Somewhere below is a line with "(cp_DataDir p) ++ nl ++" and, later, a line with "Record argonParams := mkargonParams"; repeat those two lines and all the lines between them, exactly as they are.

[Saved data entries]
.....

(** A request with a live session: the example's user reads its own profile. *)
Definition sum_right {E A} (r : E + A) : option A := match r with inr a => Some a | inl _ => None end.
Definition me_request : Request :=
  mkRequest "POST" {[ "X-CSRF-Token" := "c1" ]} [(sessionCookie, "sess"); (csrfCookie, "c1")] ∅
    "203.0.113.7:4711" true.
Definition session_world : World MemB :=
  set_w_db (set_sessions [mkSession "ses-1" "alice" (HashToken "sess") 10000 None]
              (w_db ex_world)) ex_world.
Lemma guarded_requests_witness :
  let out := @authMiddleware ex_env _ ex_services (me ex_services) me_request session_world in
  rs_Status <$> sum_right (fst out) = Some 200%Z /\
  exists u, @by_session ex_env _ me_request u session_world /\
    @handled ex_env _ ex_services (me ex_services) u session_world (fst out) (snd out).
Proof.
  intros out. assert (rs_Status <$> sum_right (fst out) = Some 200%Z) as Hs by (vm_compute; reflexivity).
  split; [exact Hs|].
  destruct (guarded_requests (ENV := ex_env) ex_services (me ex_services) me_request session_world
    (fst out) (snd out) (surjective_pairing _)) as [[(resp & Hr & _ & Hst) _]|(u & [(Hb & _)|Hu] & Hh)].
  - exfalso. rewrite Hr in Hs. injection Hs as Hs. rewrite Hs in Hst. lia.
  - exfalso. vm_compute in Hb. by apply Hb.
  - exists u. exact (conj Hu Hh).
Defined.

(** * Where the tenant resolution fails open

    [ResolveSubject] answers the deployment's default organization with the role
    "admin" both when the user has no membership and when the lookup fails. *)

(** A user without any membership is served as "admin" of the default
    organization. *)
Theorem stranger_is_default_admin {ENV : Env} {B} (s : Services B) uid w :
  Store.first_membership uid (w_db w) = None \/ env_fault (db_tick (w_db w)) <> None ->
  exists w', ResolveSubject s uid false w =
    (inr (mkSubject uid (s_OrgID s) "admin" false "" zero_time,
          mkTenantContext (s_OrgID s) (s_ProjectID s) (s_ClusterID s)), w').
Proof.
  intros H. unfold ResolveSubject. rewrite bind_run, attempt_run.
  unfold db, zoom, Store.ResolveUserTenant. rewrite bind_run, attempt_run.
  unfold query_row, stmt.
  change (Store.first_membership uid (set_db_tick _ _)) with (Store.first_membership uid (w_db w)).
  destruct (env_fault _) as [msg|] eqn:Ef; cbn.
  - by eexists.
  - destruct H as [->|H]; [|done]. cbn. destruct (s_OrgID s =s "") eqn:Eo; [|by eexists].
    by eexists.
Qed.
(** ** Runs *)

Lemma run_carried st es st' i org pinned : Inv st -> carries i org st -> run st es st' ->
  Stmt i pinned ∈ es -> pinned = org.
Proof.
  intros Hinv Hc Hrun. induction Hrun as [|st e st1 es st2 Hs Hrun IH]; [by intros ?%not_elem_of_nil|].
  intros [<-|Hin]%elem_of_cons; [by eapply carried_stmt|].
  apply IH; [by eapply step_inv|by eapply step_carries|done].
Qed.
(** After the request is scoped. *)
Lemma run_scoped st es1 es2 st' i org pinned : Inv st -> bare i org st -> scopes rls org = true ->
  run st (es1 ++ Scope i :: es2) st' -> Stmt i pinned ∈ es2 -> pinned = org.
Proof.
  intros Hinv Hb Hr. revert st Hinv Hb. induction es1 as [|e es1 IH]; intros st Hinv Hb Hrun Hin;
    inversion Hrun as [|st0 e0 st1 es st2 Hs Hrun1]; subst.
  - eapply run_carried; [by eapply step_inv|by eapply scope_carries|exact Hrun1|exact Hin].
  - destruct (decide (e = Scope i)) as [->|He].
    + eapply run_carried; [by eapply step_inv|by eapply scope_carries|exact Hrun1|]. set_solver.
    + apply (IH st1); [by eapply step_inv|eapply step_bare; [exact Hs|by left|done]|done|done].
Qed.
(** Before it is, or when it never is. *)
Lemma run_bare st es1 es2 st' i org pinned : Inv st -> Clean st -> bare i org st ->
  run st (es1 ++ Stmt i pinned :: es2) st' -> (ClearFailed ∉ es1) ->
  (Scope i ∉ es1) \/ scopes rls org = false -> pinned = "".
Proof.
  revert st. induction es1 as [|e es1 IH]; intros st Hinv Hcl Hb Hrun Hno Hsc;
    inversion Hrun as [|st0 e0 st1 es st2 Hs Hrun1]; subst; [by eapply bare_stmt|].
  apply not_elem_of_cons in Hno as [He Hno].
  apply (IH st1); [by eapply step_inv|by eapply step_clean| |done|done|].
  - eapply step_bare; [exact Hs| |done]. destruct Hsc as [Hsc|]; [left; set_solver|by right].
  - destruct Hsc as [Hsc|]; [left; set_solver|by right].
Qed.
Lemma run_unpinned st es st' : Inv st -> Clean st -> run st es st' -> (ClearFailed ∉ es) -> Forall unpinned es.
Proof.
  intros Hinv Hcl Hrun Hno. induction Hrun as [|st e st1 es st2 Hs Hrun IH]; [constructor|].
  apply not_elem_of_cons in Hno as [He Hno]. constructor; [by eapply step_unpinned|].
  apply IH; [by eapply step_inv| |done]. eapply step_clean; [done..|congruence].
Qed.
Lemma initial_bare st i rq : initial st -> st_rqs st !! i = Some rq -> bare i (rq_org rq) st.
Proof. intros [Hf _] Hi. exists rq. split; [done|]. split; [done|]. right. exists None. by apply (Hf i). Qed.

.....

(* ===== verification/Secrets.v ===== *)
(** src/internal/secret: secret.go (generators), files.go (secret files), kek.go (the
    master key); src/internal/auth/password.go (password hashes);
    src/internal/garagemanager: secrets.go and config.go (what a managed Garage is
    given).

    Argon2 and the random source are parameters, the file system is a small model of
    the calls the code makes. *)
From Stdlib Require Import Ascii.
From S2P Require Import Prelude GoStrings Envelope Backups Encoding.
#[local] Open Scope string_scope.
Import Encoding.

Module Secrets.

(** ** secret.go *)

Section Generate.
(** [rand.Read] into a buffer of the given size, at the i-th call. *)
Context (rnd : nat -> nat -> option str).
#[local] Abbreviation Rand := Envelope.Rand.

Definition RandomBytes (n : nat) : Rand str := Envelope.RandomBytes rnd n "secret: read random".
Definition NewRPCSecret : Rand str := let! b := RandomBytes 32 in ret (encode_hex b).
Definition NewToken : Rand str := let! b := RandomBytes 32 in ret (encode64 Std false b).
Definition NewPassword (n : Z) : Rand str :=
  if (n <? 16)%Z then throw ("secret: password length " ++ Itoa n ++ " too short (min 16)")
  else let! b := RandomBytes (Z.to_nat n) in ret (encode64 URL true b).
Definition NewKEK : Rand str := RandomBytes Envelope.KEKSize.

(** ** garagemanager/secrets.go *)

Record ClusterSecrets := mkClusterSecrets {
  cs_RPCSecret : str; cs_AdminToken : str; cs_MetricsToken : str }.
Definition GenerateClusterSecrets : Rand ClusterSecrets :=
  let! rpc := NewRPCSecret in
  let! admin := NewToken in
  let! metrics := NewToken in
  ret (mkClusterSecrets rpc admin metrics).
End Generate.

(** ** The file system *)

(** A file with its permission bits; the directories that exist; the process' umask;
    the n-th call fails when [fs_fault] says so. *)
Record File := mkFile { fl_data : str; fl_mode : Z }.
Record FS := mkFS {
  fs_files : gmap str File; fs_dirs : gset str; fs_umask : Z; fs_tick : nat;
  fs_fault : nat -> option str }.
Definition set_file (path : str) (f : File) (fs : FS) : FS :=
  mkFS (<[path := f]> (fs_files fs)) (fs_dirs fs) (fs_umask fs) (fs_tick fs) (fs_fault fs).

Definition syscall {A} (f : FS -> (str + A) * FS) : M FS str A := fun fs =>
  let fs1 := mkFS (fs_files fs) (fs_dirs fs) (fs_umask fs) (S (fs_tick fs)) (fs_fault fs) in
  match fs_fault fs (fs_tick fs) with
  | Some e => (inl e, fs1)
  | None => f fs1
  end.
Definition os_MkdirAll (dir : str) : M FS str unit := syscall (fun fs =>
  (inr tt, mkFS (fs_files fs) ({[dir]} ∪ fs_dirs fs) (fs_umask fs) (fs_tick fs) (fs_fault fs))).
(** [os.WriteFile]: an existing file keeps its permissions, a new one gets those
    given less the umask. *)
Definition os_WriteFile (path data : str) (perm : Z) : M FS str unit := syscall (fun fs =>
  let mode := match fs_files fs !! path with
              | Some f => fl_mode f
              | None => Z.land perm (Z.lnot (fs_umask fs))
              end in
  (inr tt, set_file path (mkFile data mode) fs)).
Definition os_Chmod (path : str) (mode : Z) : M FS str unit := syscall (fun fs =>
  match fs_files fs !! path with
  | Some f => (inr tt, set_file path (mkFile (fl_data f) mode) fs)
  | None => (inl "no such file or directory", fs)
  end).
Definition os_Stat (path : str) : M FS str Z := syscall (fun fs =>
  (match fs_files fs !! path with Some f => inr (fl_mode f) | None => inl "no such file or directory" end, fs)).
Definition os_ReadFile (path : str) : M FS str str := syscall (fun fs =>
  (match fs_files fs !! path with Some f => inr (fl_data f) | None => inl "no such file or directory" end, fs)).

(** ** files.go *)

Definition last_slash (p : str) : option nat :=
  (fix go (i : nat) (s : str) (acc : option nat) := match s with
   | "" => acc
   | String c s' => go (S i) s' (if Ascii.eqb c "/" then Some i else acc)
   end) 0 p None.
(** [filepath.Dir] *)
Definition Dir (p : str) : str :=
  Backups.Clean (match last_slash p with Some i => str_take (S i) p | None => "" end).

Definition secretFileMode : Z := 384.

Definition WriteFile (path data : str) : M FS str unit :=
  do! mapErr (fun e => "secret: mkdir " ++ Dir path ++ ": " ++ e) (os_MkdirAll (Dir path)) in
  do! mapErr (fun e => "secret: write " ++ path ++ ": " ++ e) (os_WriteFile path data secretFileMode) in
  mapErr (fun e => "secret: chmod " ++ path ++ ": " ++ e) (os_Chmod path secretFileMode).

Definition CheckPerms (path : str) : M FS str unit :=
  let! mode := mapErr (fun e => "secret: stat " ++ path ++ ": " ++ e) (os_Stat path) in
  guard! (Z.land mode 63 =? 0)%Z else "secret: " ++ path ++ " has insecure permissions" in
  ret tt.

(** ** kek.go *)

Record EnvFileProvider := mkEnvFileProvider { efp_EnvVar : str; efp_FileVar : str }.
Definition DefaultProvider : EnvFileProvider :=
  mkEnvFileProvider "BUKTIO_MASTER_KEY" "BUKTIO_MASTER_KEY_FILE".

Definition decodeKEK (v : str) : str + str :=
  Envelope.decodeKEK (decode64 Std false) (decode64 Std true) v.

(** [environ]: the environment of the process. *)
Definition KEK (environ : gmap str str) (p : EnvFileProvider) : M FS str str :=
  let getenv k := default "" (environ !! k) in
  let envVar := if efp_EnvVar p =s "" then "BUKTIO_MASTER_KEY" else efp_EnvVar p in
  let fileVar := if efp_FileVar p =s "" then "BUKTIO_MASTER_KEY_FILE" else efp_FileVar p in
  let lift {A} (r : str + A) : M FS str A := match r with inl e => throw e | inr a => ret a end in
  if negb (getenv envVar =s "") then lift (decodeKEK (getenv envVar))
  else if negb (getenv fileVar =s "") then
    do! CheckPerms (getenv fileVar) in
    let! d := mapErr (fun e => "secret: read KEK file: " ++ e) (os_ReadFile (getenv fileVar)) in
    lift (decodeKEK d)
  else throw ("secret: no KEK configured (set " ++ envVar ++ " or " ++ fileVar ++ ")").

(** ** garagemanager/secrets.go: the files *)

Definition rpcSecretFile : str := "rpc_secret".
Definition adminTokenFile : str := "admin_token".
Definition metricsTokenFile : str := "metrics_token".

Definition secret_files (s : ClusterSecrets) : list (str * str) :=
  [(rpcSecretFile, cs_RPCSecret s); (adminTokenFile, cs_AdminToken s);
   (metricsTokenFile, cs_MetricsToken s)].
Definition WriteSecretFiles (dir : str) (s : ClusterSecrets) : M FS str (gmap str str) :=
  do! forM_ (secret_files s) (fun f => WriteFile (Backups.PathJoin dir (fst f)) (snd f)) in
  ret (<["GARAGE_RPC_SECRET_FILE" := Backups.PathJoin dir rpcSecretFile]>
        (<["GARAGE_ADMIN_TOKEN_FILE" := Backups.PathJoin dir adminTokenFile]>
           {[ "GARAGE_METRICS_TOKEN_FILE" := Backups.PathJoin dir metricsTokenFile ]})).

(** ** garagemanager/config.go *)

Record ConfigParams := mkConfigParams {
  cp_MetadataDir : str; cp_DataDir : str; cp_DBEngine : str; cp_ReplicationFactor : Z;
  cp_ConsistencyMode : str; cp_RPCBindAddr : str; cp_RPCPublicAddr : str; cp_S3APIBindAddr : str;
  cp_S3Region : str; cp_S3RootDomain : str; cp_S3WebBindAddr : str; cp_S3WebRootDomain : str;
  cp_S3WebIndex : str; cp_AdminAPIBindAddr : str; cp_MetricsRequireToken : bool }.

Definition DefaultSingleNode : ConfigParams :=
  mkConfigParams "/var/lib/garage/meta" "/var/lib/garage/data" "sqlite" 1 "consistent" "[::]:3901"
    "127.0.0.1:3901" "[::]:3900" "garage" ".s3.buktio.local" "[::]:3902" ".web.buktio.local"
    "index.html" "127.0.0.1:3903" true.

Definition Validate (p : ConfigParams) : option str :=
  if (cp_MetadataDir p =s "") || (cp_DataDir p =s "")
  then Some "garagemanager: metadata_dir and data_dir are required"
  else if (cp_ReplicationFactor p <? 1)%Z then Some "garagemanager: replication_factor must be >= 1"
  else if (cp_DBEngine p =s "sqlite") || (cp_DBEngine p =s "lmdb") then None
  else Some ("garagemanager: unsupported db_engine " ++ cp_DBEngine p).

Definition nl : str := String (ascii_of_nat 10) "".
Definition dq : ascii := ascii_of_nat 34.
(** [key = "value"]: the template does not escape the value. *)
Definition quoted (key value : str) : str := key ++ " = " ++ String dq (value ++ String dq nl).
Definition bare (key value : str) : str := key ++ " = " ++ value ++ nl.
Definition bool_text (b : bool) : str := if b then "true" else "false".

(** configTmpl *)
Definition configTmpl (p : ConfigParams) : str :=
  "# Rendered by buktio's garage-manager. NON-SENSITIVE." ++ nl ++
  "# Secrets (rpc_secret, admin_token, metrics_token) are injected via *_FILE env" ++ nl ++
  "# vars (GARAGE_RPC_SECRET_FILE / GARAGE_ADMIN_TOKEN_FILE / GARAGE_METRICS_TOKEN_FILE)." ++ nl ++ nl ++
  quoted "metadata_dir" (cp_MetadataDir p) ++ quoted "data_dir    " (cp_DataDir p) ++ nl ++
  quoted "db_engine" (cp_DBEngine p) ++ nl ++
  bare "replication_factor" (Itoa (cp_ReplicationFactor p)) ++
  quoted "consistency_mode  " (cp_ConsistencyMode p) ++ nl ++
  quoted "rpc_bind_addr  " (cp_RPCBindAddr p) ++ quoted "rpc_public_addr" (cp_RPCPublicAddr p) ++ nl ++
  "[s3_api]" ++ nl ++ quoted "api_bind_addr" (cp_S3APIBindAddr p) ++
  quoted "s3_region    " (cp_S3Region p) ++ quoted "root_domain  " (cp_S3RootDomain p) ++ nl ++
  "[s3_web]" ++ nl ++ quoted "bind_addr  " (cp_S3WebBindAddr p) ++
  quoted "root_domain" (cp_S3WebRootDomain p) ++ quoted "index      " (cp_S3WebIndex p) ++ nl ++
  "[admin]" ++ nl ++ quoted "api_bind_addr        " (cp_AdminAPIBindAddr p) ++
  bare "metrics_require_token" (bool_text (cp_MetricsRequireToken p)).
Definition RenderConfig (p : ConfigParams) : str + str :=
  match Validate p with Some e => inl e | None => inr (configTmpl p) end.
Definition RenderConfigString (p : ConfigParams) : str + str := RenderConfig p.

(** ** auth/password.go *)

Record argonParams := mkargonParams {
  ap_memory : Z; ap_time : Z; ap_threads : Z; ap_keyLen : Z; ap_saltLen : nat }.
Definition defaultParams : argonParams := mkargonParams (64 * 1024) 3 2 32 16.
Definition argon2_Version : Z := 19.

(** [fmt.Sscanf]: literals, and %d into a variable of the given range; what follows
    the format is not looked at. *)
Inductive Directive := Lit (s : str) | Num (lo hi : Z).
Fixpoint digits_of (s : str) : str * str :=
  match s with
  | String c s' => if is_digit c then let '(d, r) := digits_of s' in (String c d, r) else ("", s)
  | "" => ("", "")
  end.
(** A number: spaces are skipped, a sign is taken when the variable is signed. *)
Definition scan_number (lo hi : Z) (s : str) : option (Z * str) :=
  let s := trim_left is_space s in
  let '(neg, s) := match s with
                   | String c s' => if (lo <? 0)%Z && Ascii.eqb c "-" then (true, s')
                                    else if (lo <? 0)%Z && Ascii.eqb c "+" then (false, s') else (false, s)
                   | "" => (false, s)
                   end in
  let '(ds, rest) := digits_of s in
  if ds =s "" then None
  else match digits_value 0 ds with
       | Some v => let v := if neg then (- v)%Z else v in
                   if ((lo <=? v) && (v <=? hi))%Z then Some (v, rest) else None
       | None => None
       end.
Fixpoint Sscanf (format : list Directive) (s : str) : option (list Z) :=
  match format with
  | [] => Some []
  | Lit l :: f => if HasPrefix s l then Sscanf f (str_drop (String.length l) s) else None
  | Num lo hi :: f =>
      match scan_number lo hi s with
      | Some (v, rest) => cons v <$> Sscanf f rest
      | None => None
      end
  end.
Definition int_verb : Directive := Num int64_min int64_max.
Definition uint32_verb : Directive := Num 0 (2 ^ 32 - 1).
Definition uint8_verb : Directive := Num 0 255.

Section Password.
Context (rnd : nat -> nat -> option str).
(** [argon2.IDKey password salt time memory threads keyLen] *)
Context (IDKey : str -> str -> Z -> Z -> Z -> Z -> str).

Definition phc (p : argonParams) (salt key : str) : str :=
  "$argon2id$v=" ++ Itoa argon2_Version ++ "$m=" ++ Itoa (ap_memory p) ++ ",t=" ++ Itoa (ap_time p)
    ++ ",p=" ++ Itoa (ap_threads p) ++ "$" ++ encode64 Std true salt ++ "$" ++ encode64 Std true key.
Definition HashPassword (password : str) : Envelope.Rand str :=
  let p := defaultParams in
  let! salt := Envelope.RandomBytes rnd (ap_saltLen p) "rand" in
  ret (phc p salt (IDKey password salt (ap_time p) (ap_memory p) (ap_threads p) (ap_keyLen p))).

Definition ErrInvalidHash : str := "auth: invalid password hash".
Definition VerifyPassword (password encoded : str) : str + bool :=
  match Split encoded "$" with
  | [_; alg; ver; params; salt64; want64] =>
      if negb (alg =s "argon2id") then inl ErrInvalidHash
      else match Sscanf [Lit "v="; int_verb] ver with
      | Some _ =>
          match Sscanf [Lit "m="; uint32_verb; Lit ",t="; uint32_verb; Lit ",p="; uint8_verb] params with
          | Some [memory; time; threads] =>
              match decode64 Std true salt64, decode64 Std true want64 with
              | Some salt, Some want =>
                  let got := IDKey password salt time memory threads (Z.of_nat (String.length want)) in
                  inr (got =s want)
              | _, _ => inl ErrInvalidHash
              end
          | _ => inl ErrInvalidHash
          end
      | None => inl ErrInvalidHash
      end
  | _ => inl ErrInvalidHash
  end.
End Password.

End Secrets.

.....

#### [RESPONSE TO THIS TASK]
  quoted "metadata_dir" (cp_MetadataDir p) ++ quoted "data_dir    " (cp_DataDir p) ++ nl ++
  quoted "db_engine" (cp_DBEngine p) ++ nl ++
  bare "replication_factor" (Itoa (cp_ReplicationFactor p)) ++
  quoted "consistency_mode  " (cp_ConsistencyMode p) ++ nl ++
  quoted "rpc_bind_addr  " (cp_RPCBindAddr p) ++ quoted "rpc_public_addr" (cp_RPCPublicAddr p) ++ nl ++
  "[s3_api]" ++ nl ++ quoted "api_bind_addr" (cp_S3APIBindAddr p) ++
  quoted "s3_region    " (cp_S3Region p) ++ quoted "root_domain  " (cp_S3RootDomain p) ++ nl ++
  "[s3_web]" ++ nl ++ quoted "bind_addr  " (cp_S3WebBindAddr p) ++
  quoted "root_domain" (cp_S3WebRootDomain p) ++ quoted "index      " (cp_S3WebIndex p) ++ nl ++
  "[admin]" ++ nl ++ quoted "api_bind_addr        " (cp_AdminAPIBindAddr p) ++
  bare "metrics_require_token" (bool_text (cp_MetricsRequireToken p)).
Definition RenderConfig (p : ConfigParams) : str + str :=
  match Validate p with Some e => inl e | None => inr (configTmpl p) end.
Definition RenderConfigString (p : ConfigParams) : str + str := RenderConfig p.

(** ** auth/password.go *)

Record argonParams := mkargonParams {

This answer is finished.